▶ _Saved data entries_:
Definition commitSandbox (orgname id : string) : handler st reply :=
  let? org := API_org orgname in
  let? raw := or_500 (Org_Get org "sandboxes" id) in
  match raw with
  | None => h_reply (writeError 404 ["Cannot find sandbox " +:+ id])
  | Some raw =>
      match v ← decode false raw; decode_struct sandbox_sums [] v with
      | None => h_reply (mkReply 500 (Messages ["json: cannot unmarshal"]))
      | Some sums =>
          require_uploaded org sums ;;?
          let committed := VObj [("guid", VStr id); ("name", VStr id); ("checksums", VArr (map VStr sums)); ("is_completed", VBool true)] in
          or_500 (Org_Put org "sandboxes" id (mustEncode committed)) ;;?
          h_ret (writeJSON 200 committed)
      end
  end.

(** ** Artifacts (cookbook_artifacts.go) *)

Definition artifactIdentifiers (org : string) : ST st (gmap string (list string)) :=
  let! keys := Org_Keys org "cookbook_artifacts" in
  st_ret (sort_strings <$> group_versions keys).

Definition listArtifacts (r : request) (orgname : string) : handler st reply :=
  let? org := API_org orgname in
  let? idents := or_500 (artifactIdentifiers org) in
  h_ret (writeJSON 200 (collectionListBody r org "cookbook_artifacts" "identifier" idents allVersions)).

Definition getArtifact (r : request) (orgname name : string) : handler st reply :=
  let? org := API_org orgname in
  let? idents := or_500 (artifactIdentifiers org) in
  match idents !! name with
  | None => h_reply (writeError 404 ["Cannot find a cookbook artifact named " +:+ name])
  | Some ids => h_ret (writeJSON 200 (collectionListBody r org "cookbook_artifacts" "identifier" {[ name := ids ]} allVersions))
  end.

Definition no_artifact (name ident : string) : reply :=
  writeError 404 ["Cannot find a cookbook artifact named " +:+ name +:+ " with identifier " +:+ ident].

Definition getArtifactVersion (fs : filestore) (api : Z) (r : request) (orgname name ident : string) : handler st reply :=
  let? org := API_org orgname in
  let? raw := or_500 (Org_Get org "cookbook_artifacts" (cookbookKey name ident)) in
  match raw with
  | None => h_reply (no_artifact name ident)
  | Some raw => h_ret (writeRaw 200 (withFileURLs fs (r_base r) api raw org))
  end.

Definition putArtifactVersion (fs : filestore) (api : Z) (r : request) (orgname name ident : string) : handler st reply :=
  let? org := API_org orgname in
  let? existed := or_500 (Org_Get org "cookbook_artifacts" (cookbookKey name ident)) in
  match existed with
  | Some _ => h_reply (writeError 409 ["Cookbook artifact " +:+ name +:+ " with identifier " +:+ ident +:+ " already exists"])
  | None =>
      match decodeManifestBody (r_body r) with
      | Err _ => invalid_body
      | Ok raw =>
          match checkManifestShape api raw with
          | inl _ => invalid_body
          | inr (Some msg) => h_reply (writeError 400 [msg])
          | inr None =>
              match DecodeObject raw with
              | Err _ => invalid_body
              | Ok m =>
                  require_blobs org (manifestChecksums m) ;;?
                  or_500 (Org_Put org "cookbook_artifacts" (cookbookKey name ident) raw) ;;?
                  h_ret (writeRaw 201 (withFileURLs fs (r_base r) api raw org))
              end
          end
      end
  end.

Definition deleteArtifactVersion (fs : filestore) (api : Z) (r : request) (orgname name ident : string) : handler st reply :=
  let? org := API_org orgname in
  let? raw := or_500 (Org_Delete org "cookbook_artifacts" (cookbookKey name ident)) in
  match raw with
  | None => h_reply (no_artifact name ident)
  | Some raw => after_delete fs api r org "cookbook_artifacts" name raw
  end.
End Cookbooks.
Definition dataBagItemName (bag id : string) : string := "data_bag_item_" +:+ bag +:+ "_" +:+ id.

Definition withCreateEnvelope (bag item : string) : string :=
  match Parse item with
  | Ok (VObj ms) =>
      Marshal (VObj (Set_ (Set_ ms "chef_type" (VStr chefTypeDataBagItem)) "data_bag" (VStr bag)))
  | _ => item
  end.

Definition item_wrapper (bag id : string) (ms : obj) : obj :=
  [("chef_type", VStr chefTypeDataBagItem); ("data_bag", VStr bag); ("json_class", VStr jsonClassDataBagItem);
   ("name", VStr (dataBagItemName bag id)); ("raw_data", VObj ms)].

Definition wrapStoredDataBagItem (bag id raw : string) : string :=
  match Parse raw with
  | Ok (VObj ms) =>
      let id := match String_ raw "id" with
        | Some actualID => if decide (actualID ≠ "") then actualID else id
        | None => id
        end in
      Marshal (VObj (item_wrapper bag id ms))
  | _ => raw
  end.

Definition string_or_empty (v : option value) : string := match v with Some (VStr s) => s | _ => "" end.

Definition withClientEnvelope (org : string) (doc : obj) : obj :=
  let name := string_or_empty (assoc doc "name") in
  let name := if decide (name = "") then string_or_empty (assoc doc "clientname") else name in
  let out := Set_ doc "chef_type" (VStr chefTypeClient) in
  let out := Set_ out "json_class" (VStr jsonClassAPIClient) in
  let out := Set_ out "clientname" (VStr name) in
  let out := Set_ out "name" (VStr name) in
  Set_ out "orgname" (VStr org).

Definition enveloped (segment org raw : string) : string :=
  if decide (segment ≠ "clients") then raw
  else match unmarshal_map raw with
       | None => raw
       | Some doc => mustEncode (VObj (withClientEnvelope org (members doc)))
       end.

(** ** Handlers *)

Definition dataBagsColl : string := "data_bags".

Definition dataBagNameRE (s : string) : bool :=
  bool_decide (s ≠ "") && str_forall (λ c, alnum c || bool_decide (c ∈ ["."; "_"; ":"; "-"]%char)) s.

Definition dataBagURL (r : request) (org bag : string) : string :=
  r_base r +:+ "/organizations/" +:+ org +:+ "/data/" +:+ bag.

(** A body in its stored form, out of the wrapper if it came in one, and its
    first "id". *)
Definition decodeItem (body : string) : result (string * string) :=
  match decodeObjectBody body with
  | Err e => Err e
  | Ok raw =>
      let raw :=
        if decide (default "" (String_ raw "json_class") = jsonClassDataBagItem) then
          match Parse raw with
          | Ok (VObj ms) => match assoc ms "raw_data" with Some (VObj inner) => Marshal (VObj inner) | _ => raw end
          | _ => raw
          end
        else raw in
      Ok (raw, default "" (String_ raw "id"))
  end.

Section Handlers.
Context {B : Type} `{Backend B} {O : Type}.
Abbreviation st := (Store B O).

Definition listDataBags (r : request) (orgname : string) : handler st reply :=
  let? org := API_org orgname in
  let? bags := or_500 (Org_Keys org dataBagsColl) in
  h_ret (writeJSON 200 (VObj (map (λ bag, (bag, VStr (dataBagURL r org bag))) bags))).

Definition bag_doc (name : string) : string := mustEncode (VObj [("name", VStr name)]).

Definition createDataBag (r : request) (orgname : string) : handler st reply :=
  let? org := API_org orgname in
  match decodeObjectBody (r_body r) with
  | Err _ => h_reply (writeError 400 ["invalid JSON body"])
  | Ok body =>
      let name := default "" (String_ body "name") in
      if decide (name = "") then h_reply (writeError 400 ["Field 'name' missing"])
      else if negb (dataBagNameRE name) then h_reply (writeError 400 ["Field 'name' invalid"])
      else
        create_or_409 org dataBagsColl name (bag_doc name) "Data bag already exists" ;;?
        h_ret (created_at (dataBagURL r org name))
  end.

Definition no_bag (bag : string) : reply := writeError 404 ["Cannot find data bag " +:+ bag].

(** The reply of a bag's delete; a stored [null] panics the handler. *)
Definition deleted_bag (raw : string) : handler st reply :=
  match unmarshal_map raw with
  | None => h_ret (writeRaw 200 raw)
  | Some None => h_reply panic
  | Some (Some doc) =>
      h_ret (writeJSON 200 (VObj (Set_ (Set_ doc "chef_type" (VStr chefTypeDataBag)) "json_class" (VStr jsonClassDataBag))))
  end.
* * *
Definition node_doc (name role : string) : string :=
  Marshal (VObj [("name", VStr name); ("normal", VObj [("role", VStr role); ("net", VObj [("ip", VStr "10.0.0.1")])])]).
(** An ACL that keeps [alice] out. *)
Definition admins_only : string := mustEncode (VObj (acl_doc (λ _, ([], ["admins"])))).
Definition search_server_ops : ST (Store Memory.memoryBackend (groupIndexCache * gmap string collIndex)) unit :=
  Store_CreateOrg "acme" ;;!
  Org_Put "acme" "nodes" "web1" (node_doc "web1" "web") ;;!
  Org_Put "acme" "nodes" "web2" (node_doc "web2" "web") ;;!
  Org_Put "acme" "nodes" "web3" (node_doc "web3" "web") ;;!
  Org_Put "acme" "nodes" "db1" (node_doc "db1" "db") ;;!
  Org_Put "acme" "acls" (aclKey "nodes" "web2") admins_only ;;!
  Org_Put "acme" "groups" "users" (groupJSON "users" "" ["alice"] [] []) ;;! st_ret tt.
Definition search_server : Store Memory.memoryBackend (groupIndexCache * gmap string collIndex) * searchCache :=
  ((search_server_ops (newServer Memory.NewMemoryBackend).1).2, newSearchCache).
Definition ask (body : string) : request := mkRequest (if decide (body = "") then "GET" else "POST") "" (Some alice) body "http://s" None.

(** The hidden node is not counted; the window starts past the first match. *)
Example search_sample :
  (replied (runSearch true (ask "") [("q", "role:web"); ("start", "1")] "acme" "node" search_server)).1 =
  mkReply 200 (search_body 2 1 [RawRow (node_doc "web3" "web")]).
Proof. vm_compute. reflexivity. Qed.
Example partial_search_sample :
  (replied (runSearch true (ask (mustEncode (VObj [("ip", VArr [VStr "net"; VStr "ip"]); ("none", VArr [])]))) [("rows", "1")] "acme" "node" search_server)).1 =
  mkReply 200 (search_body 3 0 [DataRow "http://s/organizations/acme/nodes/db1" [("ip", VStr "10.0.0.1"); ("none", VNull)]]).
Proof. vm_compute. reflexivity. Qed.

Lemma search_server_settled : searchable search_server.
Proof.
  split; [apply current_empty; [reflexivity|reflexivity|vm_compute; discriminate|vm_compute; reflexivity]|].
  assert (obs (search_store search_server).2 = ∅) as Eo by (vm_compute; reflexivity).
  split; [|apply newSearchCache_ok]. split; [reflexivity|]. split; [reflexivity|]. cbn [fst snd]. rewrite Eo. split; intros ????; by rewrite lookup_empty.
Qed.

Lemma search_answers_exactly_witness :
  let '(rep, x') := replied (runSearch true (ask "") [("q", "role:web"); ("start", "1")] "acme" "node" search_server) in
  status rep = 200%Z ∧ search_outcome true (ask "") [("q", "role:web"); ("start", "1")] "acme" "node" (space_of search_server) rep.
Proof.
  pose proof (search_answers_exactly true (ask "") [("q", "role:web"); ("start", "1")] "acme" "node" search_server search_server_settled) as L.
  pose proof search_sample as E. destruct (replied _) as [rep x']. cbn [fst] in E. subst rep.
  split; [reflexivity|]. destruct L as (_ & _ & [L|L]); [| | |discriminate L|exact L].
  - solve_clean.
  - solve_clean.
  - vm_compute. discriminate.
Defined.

▶ _Task details_:
Above are the entries. Copy exactly the part that opens with the line containing "(** A body in" and closes with the line containing "match decodeObjectBody (r_body r) with", and no more.

▶ _Written solution_:
(** A body in its stored form, out of the wrapper if it came in one, and its
    first "id". *)
Definition decodeItem (body : string) : result (string * string) :=
  match decodeObjectBody body with
  | Err e => Err e
  | Ok raw =>
      let raw :=
        if decide (default "" (String_ raw "json_class") = jsonClassDataBagItem) then
          match Parse raw with
          | Ok (VObj ms) => match assoc ms "raw_data" with Some (VObj inner) => Marshal (VObj inner) | _ => raw end
          | _ => raw
          end
        else raw in
      Ok (raw, default "" (String_ raw "id"))
  end.

Section Handlers.
Context {B : Type} `{Backend B} {O : Type}.
Abbreviation st := (Store B O).

Definition listDataBags (r : request) (orgname : string) : handler st reply :=
  let? org := API_org orgname in
  let? bags := or_500 (Org_Keys org dataBagsColl) in
  h_ret (writeJSON 200 (VObj (map (λ bag, (bag, VStr (dataBagURL r org bag))) bags))).

Definition bag_doc (name : string) : string := mustEncode (VObj [("name", VStr name)]).

Definition createDataBag (r : request) (orgname : string) : handler st reply :=
  let? org := API_org orgname in
  match decodeObjectBody (r_body r) with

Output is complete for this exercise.